Provide nothing except how many lines of the data contain the word "unit".
+ + + +
(** ** Pair views of the byte registers (the unions) *)

Definition rAF (c : z80_cpu) : Z := word_of (rF c) (rA c).
Definition rBC (c : z80_cpu) : Z := word_of (rC c) (rB c).
Definition rDE (c : z80_cpu) : Z := word_of (rE c) (rD c).
Definition rHL (c : z80_cpu) : Z := word_of (rL c) (rH c).
Definition set_AF (v : Z) (c : z80_cpu) : z80_cpu := set_rF (u8 v) (set_rA (v >>' 8) c).
Definition set_BC (v : Z) (c : z80_cpu) : z80_cpu := set_rC (u8 v) (set_rB (v >>' 8) c).
Definition set_DE (v : Z) (c : z80_cpu) : z80_cpu := set_rE (u8 v) (set_rD (v >>' 8) c).
Definition set_HL (v : Z) (c : z80_cpu) : z80_cpu := set_rL (u8 v) (set_rH (v >>' 8) c).

(** ** The width invariant *)

Record cpu_ok (c : z80_cpu) : Prop := {
  ok_rA : is_byte (rA c);
  ok_rF : is_byte (rF c);
  ok_rB : is_byte (rB c);
  ok_rC : is_byte (rC c);
  ok_rD : is_byte (rD c);
  ok_rE : is_byte (rE c);
  ok_rH : is_byte (rH c);
  ok_rL : is_byte (rL c);
  ok_af_ : is_word (af_ c);
  ok_bc_ : is_word (bc_ c);
  ok_de_ : is_word (de_ c);
  ok_hl_ : is_word (hl_ c);
  ok_rIX : is_word (rIX c);
  ok_rIY : is_word (rIY c);
  ok_rSP : is_word (rSP c);
  ok_rPC : is_word (rPC c);
  ok_rI : is_byte (rI c);
  ok_rR : is_byte (rR c);
  ok_iff1 : is_byte (iff1 c);
  ok_iff2 : is_byte (iff2 c);
  ok_im : is_byte (im c);
  ok_mem : mem_ok (mem c);
  ok_host_event : is_byte (host_event c);
  ok_defer_traps : is_byte (defer_traps c);
  ok_insn_count : is_qword (insn_count c);
  ok_r_epoch : is_qword (r_epoch c);
  ok_memptr : is_word (memptr c);
  ok_rQ : is_byte (rQ c)
}.

Lemma ok_set_rA v c : cpu_ok c → is_byte v → cpu_ok (set_rA v c).
Proof. intros [] ?. by constructor. Qed.
Lemma ok_set_rF v c : cpu_ok c → is_byte v → cpu_ok (set_rF v c).
Proof. intros [] ?. by constructor. Qed.
Lemma ok_set_rB v c : cpu_ok c → is_byte v → cpu_ok (set_rB v c).
Proof. intros [] ?. by constructor. Qed.
Lemma ok_set_rC v c : cpu_ok c → is_byte v → cpu_ok (set_rC v c).
Proof. intros [] ?. by constructor. Qed.
Lemma ok_set_rD v c : cpu_ok c → is_byte v → cpu_ok (set_rD v c).
Proof. intros [] ?. by constructor. Qed.
Lemma ok_set_rE v c : cpu_ok c → is_byte v → cpu_ok (set_rE v c).
Proof. intros [] ?. by constructor. Qed.
Lemma ok_set_rH v c : cpu_ok c → is_byte v → cpu_ok (set_rH v c).
Proof. intros [] ?. by constructor. Qed.
Lemma ok_set_rL v c : cpu_ok c → is_byte v → cpu_ok (set_rL v c).
Proof. intros [] ?. by constructor. Qed.
Lemma ok_set_af_ v c : cpu_ok c → is_word v → cpu_ok (set_af_ v c).
Proof. intros [] ?. by constructor. Qed.
Lemma ok_set_bc_ v c : cpu_ok c → is_word v → cpu_ok (set_bc_ v c).
Proof. intros [] ?. by constructor. Qed.
Lemma ok_set_de_ v c : cpu_ok c → is_word v → cpu_ok (set_de_ v c).
Proof. intros [] ?. by constructor. Qed.
Lemma ok_set_hl_ v c : cpu_ok c → is_word v → cpu_ok (set_hl_ v c).
Proof. intros [] ?. by constructor. Qed.
Lemma ok_set_rIX v c : cpu_ok c → is_word v → cpu_ok (set_rIX v c).
Proof. intros [] ?. by constructor. Qed.
Lemma ok_set_rIY v c : cpu_ok c → is_word v → cpu_ok (set_rIY v c).
Proof. intros [] ?. by constructor. Qed.
Lemma ok_set_rSP v c : cpu_ok c → is_word v → cpu_ok (set_rSP v c).
Proof. intros [] ?. by constructor. Qed.
Lemma ok_set_rPC v c : cpu_ok c → is_word v → cpu_ok (set_rPC v c).
Proof. intros [] ?. by constructor. Qed.
Lemma ok_set_rI v c : cpu_ok c → is_byte v → cpu_ok (set_rI v c).
Proof. intros [] ?. by constructor. Qed.
Lemma ok_set_rR v c : cpu_ok c → is_byte v → cpu_ok (set_rR v c).
Proof. intros [] ?. by constructor. Qed.
Lemma ok_set_iff1 v c : cpu_ok c → is_byte v → cpu_ok (set_iff1 v c).
Proof. intros [] ?. by constructor. Qed.
Lemma ok_set_iff2 v c : cpu_ok c → is_byte v → cpu_ok (set_iff2 v c).
Proof. intros [] ?. by constructor. Qed.
Lemma ok_set_im v c : cpu_ok c → is_byte v → cpu_ok (set_im v c).
Proof. intros [] ?. by constructor. Qed.
Lemma ok_set_mem v c : cpu_ok c → mem_ok v → cpu_ok (set_mem v c).
Proof. intros [] ?. by constructor. Qed.
Lemma ok_set_host_event v c : cpu_ok c → is_byte v → cpu_ok (set_host_event v c).
Proof. intros [] ?. by constructor. Qed.
Lemma ok_set_defer_traps v c : cpu_ok c → is_byte v → cpu_ok (set_defer_traps v c).
Proof. intros [] ?. by constructor. Qed.
Lemma ok_set_insn_count v c : cpu_ok c → is_qword v → cpu_ok (set_insn_count v c).
Proof. intros [] ?. by constructor. Qed.
Lemma ok_set_r_epoch v c : cpu_ok c → is_qword v → cpu_ok (set_r_epoch v c).
Proof. intros [] ?. by constructor. Qed.
Lemma ok_set_memptr v c : cpu_ok c → is_word v → cpu_ok (set_memptr v c).
Proof. intros [] ?. by constructor. Qed.
Lemma ok_set_rQ v c : cpu_ok c → is_byte v → cpu_ok (set_rQ v c).
Proof. intros [] ?. by constructor. Qed.
#[export] Hint Resolve ok_set_rA ok_set_rF ok_set_rB ok_set_rC ok_set_rD ok_set_rE
  ok_set_rH ok_set_rL ok_set_af_ ok_set_bc_ ok_set_de_ ok_set_hl_ ok_set_rIX ok_set_rIY
  ok_set_rSP ok_set_rPC ok_set_rI ok_set_rR ok_set_iff1 ok_set_iff2 ok_set_im ok_set_mem
  ok_set_host_event ok_set_defer_traps ok_set_insn_count ok_set_r_epoch ok_set_memptr
  ok_set_rQ : z80.
#[export] Hint Resolve ok_rA ok_rF ok_rB ok_rC ok_rD ok_rE ok_rH ok_rL ok_af_ ok_bc_
  ok_de_ ok_hl_ ok_rIX ok_rIY ok_rSP ok_rPC ok_rI ok_rR ok_iff1 ok_iff2 ok_im ok_mem
  ok_host_event ok_defer_traps ok_insn_count ok_r_epoch ok_memptr ok_rQ : z80.

Lemma ok_rAF c : cpu_ok c → is_word (rAF c).
Proof. intros []. by apply word_of_word. Qed.
Lemma ok_rBC c : cpu_ok c → is_word (rBC c).
Proof. intros []. by apply word_of_word. Qed.
Lemma ok_rDE c : cpu_ok c → is_word (rDE c).
Proof. intros []. by apply word_of_word. Qed.
Lemma ok_rHL c : cpu_ok c → is_word (rHL c).
Proof. intros []. by apply word_of_word. Qed.
Lemma ok_set_AF v c : cpu_ok c → is_word v → cpu_ok (set_AF v c).
Proof. unfold set_AF. in_range. Qed.
Lemma ok_set_BC v c : cpu_ok c → is_word v → cpu_ok (set_BC v c).
Proof. unfold set_BC. in_range. Qed.
Lemma ok_set_DE v c : cpu_ok c → is_word v → cpu_ok (set_DE v c).
Proof. unfold set_DE. in_range. Qed.
Lemma ok_set_HL v c : cpu_ok c → is_word v → cpu_ok (set_HL v c).
Proof. unfold set_HL. in_range. Qed.
#[export] Hint Resolve ok_rAF ok_rBC ok_rDE ok_rHL ok_set_AF ok_set_BC ok_set_DE ok_set_HL : z80.

(** ** The host interface *)

(** The machine the interpreter works on: the CPU context and the rest of
    the emulator's state, of a type [W] the interpreter never looks into. *)
Definition mach (W : Type) : Type := z80_cpu * W.

(** What the interpreter calls outside the CPU.
    - [smc_store a]: what [z80_mem_w] does after a byte landed at [a] (the
      translator's invalidation; nothing when no translator is attached);
    - [port_in_hook], [port_out_hook]: [cpu->port_in], [cpu->port_out],
      [None] for a NULL pointer; arguments port, high address byte (and the
      value for OUT);
    - [console_wait]: [cpm_console_wait];
    - [traps_enabled]: [cpm_traps_enabled];
    - [bdos_dispatch], [bios_dispatch]: [cpm_bdos_dispatch] and
      [cpm_bios_dispatch], [true] to continue the program. *)
Class Host (W : Type) := {
  smc_store : Z → W → W;
  port_in_hook : option (Z → Z → mach W → Z * mach W);
  port_out_hook : option (Z → Z → Z → mach W → mach W);
  console_wait : W → W;
  traps_enabled : W → bool;
  bdos_dispatch : mach W → bool * mach W;
  bios_dispatch : mach W → bool * mach W;
}.

(** What a host promises: its callbacks keep the registers and memory in
    range, a port delivers a byte, and a port callback leaves B alone (no
    device of src/cpm writes the registers; the port loops count in B). *)
Class HostOk (W : Type) `{Host W} : Prop := {
  port_in_ok hook p h c w : port_in_hook = Some hook → cpu_ok c →
    is_byte (hook p h (c, w)).1 ∧ cpu_ok (hook p h (c, w)).2.1;
  port_out_ok hook p h v c w : port_out_hook = Some hook → cpu_ok c →
    cpu_ok (hook p h v (c, w)).1;
  port_in_B hook p h c w : port_in_hook = Some hook → rB (hook p h (c, w)).2.1 = rB c;
  port_out_B hook p h v c w : port_out_hook = Some hook → rB (hook p h v (c, w)).1 = rB c;
  bdos_ok c w : cpu_ok c → cpu_ok (bdos_dispatch (c, w)).2.1;
  bios_ok c w : cpu_ok c → cpu_ok (bios_dispatch (c, w)).2.1;
}.

(** The interpreter with nothing attached: no ports, no translator, no
    traps.  This is the host of the lockstep shadow CPU. *)
#[export] Instance bare_host : Host unit := {|
  smc_store _ w := w;
  port_in_hook := None;
  port_out_hook := None;
  console_wait w := w;
  traps_enabled _ := false;
  bdos_dispatch s := (true, s);
  bios_dispatch s := (true, s);
|}.

#[export] Instance bare_host_ok : HostOk unit.
Proof. by split. Qed.

(** ** Lifting and memory writes *)

(** An operation on the context alone. *)
Definition on_cpu {W} (f : z80_cpu → z80_cpu) (s : mach W) : mach W := (f s.1, s.2).

(** [z80_mem_w]: store the byte, then let the host react to it. *)
Definition mem_w `{Host W} (addr val : Z) (s : mach W) : mach W :=
  (set_mem (mset (u16 addr) val (mem s.1)) s.1, smc_store (u16 addr) s.2).

(** Two bytes, low first: the PUSH/CALL/LD (nn),rr idiom. *)
Definition mem_w16 `{Host W} (addr val : Z) (s : mach W) : mach W :=
  mem_w (u16 (addr + 1)) (val >>' 8) (mem_w addr (u8 val) s).

Lemma ok_mem_w `{Host W} addr val (s : mach W) :
  cpu_ok s.1 → is_byte val → cpu_ok (mem_w addr val s).1.
Proof. destruct s as [c w]. simpl. in_range. Qed.
Lemma ok_mem_w16 `{Host W} addr val (s : mach W) :
  cpu_ok s.1 → is_word val → cpu_ok (mem_w16 addr val s).1.
Proof. intros. unfold mem_w16. apply ok_mem_w; [apply ok_mem_w|]; in_range. Qed.
Lemma ok_on_cpu {W} f (s : mach W) : cpu_ok (f s.1) → cpu_ok (on_cpu f s).1.
Proof. done. Qed.
#[export] Hint Resolve ok_mem_w ok_mem_w16 ok_on_cpu : z80.

(** ** Power-on and reset *)

Definition zero_cpu (m : memory) : z80_cpu :=
  mk_cpu 0 0 0 0 0 0 0 0  0 0 0 0  0 0 0 0  0 0 0 0 0  m  0 0 0 0 0 0.

(** [z80_cpu_init]: everything zero, a fresh zeroed memory, SP at the top,
    interrupt mode 1. *)
Definition z80_cpu_init : z80_cpu := set_im 1 (set_rSP 0xFFFF (zero_cpu ∅)).

(** [z80_cpu_reset]: the same, on the memory the context already has. *)
Definition z80_cpu_reset (c : z80_cpu) : z80_cpu := set_im 1 (set_rSP 0xFFFF (zero_cpu (mem c))).

(** [z80_materialize_flags]: flags are eager, F is what it says. *)
Definition z80_materialize_flags (c : z80_cpu) : Z := rF c.

Lemma zero_cpu_ok m : mem_ok m → cpu_ok (zero_cpu m).
Proof. intros Hm. by constructor. Qed.
Lemma z80_cpu_init_ok : cpu_ok z80_cpu_init.
Proof. unfold z80_cpu_init. pose proof (zero_cpu_ok ∅ mem_ok_empty). in_range. Qed.
Lemma z80_cpu_reset_ok c : cpu_ok c → cpu_ok (z80_cpu_reset c).
Proof.
  intros Hc. unfold z80_cpu_reset. pose proof (zero_cpu_ok (mem c) (ok_mem _ Hc)). in_range.
Qed.
#[export] Hint Resolve z80_cpu_init_ok z80_cpu_reset_ok : z80.

(** ** Reading back a pair *)

Lemma rAF_set_AF v c : is_word v → rAF (set_AF v c) = v.
Proof. intros. by apply word_of_split. Qed.
Lemma rBC_set_BC v c : is_word v → rBC (set_BC v c) = v.
Proof. intros. by apply word_of_split. Qed.
Lemma rDE_set_DE v c : is_word v → rDE (set_DE v c) = v.
Proof. intros. by apply word_of_split. Qed.
Lemma rHL_set_HL v c : is_word v → rHL (set_HL v c) = v.
Proof. intros. by apply word_of_split. Qed.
+ + + +
**Answer to the exercise:**
2